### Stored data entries
───

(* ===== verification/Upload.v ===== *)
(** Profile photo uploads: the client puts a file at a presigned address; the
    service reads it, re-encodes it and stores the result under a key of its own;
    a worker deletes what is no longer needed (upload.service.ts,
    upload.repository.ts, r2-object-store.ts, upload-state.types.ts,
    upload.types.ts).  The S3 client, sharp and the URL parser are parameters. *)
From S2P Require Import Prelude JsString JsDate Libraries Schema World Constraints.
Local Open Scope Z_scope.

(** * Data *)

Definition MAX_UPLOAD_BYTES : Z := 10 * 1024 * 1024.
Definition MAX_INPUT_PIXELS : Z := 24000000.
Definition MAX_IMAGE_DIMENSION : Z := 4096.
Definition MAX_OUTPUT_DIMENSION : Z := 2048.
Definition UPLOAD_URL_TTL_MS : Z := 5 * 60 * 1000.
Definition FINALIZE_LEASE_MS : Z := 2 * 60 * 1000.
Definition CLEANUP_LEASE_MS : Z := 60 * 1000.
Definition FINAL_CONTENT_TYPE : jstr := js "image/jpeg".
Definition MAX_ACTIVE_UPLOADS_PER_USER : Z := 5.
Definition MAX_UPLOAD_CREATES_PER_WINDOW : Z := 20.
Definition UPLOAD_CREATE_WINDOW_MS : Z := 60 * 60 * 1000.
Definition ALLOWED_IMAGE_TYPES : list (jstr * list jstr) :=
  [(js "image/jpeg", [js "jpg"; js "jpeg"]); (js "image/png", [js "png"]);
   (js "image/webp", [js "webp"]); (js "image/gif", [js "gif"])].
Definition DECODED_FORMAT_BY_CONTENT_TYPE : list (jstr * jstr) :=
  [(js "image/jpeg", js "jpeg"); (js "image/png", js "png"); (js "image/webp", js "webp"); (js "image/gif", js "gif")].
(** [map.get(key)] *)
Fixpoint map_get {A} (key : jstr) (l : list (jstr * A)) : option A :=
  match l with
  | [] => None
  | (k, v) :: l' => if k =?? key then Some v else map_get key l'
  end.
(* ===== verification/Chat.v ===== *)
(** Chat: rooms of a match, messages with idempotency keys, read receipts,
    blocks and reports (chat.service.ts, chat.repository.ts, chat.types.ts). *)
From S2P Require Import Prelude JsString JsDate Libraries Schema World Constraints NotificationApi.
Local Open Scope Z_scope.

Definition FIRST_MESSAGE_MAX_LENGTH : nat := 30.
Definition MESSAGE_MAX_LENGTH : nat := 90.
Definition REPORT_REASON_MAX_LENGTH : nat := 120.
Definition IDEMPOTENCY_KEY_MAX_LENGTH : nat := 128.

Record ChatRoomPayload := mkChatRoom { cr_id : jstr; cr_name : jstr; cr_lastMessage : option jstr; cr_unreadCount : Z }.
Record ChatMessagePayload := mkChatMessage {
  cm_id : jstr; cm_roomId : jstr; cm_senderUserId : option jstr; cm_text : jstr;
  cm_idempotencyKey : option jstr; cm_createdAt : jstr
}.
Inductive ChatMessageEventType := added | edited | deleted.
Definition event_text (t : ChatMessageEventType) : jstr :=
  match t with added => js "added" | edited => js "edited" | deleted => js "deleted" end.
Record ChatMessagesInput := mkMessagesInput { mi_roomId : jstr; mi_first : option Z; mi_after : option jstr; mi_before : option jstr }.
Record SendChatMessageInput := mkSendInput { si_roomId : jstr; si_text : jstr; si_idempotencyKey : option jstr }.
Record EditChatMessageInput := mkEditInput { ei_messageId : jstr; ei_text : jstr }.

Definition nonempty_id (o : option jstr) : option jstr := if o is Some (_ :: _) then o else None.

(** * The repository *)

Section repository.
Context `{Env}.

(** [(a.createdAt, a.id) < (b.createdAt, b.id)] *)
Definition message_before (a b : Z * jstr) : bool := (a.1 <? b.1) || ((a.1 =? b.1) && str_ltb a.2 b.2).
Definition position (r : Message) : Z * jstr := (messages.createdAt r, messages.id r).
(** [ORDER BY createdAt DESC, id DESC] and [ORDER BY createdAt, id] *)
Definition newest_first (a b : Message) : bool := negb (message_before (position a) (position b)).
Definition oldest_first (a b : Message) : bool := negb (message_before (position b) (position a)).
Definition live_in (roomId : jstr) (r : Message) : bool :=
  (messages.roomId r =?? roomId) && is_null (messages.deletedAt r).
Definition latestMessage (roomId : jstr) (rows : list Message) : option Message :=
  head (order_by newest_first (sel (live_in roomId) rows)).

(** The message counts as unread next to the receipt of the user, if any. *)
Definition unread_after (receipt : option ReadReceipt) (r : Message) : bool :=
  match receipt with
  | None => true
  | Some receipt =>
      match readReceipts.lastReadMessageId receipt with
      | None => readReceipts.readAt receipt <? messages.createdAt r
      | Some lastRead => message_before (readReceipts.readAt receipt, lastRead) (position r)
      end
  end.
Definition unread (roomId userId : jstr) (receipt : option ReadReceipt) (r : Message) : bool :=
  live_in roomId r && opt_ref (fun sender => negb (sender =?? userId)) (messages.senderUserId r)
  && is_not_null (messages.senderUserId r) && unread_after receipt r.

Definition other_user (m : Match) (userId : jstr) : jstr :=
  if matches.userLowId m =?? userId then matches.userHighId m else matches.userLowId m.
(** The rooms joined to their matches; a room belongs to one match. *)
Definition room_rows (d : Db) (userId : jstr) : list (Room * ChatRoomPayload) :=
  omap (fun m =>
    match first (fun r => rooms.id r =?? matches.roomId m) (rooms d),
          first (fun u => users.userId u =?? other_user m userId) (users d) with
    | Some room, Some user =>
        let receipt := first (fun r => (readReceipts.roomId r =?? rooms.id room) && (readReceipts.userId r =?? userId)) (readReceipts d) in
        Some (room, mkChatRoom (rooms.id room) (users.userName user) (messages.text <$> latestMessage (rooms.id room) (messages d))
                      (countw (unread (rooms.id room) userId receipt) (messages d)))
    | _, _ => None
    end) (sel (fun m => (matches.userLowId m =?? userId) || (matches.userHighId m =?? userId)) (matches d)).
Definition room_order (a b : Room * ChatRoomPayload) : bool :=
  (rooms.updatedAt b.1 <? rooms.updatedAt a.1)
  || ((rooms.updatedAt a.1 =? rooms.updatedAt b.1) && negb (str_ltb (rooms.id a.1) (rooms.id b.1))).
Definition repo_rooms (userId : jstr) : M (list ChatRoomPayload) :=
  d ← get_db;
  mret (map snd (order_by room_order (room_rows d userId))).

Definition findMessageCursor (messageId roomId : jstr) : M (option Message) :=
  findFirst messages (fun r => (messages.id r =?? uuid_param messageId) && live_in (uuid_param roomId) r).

───

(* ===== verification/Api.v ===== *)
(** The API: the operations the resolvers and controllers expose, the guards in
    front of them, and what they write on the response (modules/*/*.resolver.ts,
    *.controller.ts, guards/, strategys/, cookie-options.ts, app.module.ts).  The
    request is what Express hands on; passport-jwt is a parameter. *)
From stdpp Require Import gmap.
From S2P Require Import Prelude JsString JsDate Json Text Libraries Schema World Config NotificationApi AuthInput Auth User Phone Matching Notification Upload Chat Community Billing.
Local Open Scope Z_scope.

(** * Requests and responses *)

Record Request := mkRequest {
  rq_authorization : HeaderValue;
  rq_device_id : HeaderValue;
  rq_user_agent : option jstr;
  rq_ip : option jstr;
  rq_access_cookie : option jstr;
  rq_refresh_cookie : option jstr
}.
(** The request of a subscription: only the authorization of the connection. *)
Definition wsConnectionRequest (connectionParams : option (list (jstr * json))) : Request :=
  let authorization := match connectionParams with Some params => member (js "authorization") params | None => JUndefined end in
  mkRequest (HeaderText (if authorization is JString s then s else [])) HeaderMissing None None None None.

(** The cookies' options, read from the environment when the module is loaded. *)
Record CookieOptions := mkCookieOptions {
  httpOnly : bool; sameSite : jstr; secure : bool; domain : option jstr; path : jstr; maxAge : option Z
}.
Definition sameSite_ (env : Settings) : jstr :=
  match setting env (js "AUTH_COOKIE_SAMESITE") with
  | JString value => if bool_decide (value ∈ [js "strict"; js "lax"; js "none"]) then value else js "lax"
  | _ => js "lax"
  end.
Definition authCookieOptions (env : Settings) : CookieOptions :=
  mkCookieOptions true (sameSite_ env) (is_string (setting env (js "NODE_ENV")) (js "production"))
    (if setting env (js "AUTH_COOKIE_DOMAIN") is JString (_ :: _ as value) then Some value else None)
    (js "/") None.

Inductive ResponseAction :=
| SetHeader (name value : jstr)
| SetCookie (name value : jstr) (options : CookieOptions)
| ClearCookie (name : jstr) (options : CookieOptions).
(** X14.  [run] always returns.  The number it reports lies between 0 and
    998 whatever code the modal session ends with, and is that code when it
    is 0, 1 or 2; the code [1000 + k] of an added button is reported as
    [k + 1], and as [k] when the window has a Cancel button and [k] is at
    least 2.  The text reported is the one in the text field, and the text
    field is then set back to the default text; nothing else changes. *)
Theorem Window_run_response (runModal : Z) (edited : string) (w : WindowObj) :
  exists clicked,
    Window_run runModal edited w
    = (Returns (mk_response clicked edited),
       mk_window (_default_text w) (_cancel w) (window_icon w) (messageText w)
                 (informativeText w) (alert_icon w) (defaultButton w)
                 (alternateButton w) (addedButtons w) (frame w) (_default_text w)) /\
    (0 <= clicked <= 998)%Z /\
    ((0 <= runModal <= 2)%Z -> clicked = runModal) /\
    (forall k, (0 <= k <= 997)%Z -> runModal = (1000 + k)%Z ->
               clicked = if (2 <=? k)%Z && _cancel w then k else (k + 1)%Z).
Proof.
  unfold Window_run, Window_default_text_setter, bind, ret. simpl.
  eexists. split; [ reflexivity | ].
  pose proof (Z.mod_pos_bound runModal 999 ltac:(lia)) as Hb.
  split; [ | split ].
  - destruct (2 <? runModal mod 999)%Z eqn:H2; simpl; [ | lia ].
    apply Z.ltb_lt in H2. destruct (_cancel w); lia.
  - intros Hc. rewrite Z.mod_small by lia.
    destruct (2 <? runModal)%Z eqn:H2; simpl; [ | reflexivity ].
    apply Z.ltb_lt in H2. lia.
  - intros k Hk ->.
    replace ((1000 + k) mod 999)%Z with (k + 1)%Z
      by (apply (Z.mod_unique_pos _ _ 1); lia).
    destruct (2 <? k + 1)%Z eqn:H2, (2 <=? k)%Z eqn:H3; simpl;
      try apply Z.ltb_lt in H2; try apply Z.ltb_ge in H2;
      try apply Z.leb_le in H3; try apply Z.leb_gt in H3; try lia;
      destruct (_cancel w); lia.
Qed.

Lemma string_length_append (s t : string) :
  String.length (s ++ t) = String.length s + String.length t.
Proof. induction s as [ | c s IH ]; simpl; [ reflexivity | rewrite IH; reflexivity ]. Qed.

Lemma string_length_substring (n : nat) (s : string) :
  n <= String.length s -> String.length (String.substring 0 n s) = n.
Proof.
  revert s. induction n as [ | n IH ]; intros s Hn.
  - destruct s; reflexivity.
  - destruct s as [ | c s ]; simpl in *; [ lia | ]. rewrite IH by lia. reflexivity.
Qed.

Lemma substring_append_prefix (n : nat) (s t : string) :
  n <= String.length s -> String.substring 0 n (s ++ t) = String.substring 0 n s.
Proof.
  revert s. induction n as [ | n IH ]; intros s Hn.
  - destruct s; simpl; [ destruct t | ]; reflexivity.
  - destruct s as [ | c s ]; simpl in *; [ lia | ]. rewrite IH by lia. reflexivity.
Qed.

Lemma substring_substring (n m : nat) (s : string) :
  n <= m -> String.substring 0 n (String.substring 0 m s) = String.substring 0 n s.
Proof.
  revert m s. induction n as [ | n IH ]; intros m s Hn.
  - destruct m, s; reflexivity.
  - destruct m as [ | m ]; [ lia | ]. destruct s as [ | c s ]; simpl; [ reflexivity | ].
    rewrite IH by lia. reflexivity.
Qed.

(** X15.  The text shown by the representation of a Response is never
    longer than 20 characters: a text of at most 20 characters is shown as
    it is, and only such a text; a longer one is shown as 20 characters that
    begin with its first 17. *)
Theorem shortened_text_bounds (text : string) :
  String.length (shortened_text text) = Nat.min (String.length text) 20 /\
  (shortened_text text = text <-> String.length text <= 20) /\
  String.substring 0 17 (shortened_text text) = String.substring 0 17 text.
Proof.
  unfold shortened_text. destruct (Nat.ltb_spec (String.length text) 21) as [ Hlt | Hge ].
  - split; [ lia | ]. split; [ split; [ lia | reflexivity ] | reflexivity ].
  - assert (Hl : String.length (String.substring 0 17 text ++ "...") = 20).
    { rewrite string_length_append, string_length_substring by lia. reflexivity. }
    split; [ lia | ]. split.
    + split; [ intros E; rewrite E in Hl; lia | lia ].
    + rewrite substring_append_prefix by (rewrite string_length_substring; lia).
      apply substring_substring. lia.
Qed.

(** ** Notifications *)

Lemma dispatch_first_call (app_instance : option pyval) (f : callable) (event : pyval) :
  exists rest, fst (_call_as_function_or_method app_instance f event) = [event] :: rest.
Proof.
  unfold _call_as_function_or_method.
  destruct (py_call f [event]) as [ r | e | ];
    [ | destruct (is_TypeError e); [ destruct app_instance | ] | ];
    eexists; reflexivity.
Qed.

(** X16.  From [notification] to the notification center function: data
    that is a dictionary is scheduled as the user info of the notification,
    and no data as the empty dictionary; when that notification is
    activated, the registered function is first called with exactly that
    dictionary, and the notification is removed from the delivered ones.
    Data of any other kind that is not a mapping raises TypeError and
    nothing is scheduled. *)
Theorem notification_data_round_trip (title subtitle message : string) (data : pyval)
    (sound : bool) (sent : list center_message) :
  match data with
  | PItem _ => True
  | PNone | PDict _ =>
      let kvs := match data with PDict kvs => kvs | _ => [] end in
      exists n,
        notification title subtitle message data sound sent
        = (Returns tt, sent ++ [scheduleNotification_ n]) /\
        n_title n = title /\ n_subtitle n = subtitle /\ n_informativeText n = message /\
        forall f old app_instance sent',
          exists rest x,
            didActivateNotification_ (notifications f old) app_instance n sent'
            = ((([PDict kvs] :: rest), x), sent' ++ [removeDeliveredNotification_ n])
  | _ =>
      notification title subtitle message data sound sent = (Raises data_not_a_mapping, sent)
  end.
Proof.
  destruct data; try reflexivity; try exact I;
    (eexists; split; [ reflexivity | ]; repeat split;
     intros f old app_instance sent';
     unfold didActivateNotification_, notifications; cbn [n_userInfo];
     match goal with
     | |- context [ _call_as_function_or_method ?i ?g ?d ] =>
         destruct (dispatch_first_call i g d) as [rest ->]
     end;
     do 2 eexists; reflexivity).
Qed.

───

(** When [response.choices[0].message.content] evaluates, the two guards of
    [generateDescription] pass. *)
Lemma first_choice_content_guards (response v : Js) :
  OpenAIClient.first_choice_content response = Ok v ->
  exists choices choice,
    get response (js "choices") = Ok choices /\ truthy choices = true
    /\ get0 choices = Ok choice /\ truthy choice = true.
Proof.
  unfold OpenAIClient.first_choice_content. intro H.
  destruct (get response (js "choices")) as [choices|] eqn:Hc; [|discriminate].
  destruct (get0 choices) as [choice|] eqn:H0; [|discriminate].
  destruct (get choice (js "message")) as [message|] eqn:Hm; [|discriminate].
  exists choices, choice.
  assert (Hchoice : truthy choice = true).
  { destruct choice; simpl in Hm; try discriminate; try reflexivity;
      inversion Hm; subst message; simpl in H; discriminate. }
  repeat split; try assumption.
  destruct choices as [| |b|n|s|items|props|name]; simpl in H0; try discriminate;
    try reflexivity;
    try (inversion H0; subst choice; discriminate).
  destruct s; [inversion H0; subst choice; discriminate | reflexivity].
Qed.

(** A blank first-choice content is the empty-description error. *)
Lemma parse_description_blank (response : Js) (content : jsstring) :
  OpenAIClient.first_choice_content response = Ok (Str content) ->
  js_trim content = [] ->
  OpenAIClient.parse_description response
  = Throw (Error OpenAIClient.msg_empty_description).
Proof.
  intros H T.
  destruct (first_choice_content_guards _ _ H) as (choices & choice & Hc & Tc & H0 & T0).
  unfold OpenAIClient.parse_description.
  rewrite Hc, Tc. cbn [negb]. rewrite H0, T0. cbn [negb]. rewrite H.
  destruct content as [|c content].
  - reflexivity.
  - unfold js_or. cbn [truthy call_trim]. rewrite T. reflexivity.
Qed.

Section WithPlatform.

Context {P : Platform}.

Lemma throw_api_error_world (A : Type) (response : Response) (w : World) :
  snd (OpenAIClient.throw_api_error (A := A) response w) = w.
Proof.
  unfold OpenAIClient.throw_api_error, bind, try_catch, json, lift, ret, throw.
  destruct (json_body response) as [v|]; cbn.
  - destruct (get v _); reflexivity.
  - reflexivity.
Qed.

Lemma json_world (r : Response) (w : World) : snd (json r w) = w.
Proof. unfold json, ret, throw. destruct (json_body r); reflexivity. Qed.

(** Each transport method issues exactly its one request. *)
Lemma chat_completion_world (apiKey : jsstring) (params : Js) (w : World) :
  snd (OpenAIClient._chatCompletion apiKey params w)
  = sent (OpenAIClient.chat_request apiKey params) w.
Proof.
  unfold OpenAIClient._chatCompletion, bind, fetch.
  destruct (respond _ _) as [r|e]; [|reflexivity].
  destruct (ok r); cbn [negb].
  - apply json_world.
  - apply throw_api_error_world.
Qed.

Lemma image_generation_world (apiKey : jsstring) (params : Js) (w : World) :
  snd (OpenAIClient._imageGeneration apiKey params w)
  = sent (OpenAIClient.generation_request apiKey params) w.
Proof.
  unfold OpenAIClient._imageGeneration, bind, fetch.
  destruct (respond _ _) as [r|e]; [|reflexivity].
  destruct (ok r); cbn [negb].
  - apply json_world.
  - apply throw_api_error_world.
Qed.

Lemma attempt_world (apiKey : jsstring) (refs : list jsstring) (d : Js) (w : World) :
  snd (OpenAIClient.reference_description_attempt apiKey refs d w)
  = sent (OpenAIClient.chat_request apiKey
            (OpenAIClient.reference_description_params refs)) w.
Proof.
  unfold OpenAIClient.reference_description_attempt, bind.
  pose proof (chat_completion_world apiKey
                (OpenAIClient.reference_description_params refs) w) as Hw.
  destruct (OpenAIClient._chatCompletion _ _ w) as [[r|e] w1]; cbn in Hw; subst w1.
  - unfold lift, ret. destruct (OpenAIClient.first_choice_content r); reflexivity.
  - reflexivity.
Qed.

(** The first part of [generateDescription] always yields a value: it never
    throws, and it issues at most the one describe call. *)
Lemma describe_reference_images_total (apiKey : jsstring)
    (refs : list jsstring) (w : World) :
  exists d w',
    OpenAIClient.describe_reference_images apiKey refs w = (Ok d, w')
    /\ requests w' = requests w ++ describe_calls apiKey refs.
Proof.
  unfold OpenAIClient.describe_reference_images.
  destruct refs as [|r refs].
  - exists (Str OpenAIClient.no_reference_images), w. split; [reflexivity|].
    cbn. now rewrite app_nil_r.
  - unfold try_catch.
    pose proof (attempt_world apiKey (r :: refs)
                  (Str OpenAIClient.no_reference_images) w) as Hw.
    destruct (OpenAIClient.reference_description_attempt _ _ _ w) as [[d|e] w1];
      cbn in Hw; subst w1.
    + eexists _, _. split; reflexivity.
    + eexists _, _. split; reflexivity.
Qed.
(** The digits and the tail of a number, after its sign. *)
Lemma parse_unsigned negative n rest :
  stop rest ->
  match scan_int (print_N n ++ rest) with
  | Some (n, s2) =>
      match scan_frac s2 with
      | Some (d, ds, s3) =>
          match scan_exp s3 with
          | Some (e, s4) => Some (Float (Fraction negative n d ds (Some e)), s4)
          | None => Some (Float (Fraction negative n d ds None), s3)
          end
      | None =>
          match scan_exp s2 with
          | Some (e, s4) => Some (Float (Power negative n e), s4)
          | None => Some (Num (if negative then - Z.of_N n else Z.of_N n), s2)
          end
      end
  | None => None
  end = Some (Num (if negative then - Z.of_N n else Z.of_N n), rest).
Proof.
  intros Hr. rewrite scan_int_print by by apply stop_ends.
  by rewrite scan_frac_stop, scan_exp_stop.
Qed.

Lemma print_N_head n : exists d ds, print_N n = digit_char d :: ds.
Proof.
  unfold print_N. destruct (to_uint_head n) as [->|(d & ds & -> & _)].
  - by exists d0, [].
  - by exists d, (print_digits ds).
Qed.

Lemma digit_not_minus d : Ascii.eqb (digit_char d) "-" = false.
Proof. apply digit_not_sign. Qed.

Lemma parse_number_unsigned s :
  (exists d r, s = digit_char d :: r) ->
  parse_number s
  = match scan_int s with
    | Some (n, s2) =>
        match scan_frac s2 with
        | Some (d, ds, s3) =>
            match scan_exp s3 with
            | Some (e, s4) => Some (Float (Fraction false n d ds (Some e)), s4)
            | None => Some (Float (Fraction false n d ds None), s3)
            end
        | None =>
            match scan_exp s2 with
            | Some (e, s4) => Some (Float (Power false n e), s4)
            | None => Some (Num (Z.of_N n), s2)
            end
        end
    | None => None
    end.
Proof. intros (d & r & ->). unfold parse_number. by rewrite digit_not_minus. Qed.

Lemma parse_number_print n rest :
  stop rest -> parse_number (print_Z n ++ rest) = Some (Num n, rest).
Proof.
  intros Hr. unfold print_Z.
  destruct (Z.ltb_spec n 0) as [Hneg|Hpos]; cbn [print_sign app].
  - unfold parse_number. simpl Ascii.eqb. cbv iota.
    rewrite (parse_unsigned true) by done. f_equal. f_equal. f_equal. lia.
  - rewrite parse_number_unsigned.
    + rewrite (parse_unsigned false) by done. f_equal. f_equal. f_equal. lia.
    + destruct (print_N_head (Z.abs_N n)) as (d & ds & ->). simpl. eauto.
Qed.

───

### Work request
Write out exactly the lines that fall from the line with "(** [map.get(key)] *)" to the line with "(* ===== verification/Chat.v ===== *)" in the records above, keeping both ends.

### Response for this exercise
(** [map.get(key)] *)
Fixpoint map_get {A} (key : jstr) (l : list (jstr * A)) : option A :=
  match l with
  | [] => None
  | (k, v) :: l' => if k =?? key then Some v else map_get key l'
  end.
(* ===== verification/Chat.v ===== *)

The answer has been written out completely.